* _RECORDS FOR THIS EXERCISE_:
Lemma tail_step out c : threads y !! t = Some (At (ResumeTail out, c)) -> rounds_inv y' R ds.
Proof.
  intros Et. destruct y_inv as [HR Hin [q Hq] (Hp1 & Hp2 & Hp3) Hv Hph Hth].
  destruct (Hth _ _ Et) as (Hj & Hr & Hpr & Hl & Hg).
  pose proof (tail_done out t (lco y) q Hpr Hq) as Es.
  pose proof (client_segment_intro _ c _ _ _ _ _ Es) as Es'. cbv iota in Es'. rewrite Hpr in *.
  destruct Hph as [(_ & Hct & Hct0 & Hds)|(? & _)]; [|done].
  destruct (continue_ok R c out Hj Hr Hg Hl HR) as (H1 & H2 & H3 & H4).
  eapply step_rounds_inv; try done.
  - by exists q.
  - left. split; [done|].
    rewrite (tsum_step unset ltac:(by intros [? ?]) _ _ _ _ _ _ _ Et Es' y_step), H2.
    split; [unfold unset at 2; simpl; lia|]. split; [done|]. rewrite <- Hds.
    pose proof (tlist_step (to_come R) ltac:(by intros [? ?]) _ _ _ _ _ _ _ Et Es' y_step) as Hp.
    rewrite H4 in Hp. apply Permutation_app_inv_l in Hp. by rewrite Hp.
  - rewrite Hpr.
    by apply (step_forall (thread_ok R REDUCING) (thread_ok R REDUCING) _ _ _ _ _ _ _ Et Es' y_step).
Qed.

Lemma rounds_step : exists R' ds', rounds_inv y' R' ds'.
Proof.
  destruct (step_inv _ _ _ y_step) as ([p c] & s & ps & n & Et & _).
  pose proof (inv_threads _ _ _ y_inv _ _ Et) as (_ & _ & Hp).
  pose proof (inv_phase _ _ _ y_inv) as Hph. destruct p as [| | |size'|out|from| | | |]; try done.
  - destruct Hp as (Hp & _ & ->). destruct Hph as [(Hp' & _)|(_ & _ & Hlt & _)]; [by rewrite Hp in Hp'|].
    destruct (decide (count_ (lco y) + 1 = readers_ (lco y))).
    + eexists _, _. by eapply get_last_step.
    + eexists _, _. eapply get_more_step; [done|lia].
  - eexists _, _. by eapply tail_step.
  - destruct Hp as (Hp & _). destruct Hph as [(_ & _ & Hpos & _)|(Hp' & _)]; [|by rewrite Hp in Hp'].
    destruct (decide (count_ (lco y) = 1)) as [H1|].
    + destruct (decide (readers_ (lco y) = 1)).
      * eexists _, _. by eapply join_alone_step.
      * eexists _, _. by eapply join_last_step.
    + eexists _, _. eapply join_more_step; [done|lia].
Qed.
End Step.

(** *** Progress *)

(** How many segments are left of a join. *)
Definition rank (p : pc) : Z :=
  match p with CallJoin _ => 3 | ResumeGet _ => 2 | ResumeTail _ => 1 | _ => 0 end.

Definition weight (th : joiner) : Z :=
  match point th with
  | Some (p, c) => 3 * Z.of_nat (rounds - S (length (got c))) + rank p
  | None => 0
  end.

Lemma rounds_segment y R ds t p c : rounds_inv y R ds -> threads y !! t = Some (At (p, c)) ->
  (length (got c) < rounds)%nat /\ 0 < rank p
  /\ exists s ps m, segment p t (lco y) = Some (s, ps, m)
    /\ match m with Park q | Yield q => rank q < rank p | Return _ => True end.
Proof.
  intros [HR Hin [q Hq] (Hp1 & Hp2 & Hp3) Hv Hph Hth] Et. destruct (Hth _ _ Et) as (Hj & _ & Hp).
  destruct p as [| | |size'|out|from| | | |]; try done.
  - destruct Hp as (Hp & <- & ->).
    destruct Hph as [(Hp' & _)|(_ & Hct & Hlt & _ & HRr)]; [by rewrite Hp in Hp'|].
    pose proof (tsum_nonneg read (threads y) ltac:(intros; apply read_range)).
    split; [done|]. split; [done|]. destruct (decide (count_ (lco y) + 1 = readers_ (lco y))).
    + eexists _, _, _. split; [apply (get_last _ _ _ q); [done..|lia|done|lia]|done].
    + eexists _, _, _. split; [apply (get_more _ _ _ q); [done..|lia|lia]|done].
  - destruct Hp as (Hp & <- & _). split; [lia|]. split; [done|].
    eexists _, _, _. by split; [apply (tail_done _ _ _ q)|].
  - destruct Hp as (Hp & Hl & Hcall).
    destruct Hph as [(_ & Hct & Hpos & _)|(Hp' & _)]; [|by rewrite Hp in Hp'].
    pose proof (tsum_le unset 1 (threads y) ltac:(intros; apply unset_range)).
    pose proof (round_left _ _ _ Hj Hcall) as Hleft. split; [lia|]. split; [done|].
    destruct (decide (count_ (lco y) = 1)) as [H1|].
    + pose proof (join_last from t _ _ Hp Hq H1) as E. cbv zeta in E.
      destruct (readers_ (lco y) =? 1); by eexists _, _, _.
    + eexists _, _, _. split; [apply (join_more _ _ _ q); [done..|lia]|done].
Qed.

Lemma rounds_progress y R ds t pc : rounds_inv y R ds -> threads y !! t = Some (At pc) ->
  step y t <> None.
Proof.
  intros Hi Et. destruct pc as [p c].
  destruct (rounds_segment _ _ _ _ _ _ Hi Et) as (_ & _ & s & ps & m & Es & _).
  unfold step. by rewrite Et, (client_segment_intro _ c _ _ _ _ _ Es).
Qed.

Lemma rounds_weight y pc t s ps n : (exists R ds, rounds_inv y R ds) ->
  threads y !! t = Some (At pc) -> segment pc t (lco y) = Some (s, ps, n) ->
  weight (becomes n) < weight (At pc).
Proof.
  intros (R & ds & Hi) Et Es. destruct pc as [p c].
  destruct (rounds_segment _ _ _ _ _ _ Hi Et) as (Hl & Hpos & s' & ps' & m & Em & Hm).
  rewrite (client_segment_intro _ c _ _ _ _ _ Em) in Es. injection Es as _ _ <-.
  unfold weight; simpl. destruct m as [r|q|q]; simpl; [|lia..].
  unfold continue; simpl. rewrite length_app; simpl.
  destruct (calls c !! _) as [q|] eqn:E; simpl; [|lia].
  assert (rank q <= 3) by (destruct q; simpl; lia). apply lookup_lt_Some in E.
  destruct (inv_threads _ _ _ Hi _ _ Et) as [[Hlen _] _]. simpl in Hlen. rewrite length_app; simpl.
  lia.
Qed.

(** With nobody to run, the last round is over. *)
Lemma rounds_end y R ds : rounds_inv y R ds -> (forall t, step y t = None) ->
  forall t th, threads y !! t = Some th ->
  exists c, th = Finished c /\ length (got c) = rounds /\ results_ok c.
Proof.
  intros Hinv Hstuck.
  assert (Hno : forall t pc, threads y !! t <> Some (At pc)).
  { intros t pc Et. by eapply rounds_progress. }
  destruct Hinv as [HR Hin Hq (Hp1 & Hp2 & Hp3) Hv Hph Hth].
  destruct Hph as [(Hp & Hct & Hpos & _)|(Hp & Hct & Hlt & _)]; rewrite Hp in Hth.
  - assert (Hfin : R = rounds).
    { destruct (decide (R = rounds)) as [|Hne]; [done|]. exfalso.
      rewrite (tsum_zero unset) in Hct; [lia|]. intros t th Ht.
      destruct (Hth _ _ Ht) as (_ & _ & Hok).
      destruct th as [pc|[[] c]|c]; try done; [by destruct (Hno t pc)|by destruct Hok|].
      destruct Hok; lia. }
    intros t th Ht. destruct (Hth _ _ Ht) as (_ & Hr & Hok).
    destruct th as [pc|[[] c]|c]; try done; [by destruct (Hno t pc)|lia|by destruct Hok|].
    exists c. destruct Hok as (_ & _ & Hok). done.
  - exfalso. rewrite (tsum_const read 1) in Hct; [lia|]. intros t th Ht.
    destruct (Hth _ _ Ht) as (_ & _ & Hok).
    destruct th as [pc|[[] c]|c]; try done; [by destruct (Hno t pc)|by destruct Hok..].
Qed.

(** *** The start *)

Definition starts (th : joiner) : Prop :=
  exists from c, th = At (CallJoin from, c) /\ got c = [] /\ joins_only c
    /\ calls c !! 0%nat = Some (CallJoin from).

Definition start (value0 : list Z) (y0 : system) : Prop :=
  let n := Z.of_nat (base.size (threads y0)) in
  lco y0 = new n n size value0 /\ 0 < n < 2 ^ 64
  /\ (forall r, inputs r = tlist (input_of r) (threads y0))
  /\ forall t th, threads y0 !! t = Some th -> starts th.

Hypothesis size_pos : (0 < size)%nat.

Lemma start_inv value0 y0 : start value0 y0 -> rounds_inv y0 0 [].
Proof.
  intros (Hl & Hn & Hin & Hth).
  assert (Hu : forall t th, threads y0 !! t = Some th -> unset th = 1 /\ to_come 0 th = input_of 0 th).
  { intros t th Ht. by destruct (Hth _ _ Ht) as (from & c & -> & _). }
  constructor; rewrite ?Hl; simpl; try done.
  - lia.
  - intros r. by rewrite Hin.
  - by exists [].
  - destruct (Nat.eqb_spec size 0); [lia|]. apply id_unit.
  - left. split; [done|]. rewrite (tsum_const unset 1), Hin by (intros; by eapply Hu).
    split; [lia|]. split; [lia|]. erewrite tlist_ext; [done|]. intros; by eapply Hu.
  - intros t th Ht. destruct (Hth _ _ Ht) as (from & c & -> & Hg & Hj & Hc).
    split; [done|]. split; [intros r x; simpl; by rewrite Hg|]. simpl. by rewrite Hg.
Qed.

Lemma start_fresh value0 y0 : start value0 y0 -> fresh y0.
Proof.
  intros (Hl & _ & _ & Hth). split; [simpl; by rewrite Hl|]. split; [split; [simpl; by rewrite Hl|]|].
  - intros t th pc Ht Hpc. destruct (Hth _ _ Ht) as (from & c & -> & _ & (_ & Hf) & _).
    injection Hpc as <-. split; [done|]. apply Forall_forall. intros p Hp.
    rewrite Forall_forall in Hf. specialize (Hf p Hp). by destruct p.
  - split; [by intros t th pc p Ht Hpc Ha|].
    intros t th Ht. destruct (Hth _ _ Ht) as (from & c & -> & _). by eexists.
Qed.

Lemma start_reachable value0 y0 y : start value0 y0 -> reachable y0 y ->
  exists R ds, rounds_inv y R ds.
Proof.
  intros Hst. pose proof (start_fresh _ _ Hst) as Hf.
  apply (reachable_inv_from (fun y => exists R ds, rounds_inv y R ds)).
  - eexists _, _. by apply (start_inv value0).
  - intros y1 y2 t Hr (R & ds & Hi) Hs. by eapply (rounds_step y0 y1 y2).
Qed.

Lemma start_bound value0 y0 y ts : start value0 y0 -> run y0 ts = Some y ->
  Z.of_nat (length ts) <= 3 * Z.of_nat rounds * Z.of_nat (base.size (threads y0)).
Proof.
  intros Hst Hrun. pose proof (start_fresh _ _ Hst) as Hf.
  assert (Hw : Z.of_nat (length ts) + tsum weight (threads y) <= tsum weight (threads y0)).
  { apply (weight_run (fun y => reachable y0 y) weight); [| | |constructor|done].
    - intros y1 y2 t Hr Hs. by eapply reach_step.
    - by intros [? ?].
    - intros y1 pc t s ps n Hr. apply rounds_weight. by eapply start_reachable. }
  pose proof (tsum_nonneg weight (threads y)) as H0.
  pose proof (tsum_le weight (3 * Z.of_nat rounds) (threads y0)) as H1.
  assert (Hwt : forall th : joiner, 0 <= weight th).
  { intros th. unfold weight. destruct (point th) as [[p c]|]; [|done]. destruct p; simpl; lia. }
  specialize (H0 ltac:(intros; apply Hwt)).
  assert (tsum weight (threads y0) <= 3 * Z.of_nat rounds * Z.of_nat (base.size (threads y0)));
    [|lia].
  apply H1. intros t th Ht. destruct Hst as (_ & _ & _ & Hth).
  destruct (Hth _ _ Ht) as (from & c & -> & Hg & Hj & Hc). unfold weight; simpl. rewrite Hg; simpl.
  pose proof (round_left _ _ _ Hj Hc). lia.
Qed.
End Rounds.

* * *

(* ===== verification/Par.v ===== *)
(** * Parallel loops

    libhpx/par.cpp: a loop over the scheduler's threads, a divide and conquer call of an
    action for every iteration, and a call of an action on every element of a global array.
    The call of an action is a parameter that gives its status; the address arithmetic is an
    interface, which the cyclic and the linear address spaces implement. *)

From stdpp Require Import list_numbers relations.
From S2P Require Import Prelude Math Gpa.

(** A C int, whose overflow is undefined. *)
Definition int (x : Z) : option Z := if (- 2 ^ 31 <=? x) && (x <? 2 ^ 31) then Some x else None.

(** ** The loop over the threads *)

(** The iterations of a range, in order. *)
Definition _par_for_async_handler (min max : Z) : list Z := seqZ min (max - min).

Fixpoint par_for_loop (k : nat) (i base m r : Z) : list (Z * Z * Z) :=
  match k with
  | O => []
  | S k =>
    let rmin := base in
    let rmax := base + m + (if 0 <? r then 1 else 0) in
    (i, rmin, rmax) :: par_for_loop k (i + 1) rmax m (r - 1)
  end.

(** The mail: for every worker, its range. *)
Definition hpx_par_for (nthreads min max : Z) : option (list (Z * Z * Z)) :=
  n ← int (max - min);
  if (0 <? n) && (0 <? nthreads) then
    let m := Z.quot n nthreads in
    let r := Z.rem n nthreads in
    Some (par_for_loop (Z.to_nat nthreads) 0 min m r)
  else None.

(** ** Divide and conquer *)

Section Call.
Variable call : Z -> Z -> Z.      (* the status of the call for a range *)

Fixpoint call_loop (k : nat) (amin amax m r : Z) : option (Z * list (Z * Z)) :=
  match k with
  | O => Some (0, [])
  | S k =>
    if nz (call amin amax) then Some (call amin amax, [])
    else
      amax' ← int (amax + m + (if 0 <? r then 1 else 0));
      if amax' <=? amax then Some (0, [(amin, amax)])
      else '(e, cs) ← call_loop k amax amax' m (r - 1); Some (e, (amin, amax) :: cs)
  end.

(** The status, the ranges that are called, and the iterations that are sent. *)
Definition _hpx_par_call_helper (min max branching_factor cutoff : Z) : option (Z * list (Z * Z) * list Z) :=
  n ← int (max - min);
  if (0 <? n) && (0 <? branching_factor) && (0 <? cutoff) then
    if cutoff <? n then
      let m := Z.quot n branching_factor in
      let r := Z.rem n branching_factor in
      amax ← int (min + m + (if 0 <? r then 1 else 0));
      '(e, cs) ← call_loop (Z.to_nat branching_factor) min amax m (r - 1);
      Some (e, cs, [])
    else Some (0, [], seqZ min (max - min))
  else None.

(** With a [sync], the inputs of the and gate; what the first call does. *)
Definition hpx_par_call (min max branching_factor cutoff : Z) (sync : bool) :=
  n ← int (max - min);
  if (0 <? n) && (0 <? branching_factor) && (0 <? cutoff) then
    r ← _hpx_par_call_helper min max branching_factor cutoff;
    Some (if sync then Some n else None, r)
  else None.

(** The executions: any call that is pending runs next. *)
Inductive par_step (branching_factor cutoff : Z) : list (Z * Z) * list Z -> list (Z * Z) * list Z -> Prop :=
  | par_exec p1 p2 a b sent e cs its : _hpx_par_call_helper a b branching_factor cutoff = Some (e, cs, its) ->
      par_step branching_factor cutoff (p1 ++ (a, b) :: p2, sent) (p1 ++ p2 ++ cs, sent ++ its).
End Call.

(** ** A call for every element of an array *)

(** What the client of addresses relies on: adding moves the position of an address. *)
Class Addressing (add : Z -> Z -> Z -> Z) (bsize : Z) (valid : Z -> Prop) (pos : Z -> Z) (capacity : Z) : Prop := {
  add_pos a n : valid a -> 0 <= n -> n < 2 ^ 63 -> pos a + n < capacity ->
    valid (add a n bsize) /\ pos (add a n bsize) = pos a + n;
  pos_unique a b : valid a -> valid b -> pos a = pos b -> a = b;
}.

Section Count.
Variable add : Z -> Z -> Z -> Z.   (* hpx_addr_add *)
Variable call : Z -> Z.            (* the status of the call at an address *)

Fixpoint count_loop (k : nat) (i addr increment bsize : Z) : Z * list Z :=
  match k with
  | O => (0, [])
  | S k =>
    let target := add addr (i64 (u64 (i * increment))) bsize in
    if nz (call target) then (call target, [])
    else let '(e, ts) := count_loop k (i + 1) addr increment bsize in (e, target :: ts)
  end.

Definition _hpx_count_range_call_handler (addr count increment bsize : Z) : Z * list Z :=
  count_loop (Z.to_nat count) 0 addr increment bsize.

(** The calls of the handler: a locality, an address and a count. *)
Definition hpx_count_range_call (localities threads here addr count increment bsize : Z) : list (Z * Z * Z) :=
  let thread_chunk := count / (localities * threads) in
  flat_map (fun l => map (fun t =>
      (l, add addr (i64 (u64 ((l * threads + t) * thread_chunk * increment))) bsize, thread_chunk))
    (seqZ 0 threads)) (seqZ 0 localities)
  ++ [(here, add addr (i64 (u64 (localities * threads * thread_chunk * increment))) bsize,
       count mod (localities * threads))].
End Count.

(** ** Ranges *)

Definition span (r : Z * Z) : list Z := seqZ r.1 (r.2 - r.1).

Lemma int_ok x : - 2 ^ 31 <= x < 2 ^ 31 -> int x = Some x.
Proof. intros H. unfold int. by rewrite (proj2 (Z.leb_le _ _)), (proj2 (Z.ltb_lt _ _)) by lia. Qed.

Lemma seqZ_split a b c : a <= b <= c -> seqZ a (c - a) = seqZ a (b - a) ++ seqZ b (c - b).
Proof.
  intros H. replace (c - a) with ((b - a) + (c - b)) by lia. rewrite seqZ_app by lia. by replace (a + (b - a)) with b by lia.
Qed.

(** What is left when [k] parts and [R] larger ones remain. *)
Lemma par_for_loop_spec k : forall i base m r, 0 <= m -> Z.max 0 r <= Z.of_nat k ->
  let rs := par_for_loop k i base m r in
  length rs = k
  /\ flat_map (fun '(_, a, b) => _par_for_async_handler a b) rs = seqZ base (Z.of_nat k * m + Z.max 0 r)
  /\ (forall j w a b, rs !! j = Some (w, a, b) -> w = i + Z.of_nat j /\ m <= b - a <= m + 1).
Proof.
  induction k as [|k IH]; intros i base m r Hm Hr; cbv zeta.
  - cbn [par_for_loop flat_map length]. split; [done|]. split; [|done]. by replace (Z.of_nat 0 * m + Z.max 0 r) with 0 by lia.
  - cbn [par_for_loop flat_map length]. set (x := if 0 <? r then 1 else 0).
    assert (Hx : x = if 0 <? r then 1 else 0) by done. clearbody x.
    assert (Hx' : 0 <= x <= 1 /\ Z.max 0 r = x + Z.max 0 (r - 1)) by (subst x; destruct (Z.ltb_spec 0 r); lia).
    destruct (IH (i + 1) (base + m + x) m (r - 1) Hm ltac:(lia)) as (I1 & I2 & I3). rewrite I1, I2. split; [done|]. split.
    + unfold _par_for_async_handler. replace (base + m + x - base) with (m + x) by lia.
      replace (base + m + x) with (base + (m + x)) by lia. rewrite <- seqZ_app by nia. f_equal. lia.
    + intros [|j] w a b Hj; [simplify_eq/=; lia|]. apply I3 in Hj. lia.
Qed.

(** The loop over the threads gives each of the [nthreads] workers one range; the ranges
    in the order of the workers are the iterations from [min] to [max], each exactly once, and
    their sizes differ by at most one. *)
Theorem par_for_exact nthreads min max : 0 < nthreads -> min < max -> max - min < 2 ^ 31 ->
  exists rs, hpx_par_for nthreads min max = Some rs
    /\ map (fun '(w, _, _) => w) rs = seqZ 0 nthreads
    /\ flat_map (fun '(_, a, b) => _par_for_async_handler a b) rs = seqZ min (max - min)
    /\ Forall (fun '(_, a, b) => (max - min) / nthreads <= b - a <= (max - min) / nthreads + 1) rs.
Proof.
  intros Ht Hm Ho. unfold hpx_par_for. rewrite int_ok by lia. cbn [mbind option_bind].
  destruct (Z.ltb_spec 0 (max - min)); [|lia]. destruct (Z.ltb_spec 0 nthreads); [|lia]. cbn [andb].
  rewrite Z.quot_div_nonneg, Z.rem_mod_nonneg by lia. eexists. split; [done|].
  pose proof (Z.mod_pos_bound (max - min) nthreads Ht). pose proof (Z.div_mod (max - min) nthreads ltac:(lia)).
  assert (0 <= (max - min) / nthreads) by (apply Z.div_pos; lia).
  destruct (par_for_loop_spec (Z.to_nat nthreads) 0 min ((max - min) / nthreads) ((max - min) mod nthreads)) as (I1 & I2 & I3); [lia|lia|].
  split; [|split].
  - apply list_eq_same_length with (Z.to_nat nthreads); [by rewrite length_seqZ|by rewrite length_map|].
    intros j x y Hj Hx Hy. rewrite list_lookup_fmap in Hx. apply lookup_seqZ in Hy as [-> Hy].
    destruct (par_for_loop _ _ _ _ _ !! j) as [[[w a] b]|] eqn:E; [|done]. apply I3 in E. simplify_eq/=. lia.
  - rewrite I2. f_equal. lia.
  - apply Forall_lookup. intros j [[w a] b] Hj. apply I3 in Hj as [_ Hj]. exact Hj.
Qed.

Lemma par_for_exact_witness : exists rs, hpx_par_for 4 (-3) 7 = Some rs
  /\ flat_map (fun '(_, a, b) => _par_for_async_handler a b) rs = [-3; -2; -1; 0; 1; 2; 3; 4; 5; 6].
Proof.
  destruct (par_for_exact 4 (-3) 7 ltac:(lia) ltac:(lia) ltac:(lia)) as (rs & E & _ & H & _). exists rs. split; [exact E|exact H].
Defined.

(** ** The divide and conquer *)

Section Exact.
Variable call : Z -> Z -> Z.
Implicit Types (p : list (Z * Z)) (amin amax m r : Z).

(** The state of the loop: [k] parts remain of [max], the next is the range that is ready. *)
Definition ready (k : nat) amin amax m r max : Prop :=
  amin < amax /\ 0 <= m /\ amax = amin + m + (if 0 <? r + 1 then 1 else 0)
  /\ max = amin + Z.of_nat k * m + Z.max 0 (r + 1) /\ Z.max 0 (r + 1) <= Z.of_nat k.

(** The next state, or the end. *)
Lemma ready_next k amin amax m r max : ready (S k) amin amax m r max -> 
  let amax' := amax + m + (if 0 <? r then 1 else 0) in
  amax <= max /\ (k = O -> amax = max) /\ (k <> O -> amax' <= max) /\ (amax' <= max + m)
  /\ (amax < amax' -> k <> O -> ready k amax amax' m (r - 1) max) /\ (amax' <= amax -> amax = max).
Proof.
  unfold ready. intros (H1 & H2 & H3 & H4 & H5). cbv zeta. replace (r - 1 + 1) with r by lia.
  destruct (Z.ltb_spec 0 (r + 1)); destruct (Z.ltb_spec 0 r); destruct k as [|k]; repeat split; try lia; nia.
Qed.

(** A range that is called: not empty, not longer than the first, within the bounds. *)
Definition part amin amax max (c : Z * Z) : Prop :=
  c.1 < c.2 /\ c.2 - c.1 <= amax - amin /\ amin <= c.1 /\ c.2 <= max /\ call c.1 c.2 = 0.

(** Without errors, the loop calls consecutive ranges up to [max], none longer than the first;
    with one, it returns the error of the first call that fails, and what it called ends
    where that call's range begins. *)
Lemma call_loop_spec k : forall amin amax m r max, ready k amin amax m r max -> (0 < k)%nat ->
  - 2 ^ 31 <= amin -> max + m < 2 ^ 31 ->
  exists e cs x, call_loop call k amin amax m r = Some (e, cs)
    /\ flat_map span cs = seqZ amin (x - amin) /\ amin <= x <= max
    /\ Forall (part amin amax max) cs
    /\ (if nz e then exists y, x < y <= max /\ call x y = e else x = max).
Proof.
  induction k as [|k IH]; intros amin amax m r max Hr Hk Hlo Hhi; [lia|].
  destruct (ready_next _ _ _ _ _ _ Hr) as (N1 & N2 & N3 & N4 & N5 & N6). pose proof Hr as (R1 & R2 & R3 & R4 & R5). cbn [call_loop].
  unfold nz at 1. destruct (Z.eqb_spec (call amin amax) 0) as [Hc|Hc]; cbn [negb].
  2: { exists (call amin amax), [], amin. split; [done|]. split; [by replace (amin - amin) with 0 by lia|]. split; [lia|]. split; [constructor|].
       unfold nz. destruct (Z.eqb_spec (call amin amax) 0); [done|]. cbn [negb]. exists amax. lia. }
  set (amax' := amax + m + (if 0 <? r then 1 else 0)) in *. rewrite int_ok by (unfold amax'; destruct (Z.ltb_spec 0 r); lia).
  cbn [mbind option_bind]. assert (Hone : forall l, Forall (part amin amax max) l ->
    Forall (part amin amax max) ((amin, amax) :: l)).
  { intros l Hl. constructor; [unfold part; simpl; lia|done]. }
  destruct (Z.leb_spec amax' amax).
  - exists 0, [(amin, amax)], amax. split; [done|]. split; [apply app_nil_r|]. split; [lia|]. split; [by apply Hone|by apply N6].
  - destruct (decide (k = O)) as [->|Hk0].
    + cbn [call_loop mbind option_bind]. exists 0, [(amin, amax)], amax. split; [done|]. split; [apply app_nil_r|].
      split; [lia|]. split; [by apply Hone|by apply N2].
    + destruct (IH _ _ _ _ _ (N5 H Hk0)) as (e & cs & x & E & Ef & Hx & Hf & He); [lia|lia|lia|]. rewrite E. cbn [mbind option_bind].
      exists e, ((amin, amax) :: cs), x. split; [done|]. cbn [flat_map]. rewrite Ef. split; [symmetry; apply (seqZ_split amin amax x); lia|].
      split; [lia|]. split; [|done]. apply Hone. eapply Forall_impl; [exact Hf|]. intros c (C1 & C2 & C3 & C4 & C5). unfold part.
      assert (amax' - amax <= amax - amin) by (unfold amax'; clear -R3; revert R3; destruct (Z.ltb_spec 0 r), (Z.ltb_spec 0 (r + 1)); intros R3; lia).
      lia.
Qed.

* _TRY IT_:
Transcribe the records above from the line holding "Lemma tail_step out" down to the line holding "destruct (Hth _ _ Et) as (Hj & Hr", inclusive, without adding anything.

* _ANSWER TO THIS TASK_:
Lemma tail_step out c : threads y !! t = Some (At (ResumeTail out, c)) -> rounds_inv y' R ds.
Proof.
  intros Et. destruct y_inv as [HR Hin [q Hq] (Hp1 & Hp2 & Hp3) Hv Hph Hth].
  destruct (Hth _ _ Et) as (Hj & Hr & Hpr & Hl & Hg).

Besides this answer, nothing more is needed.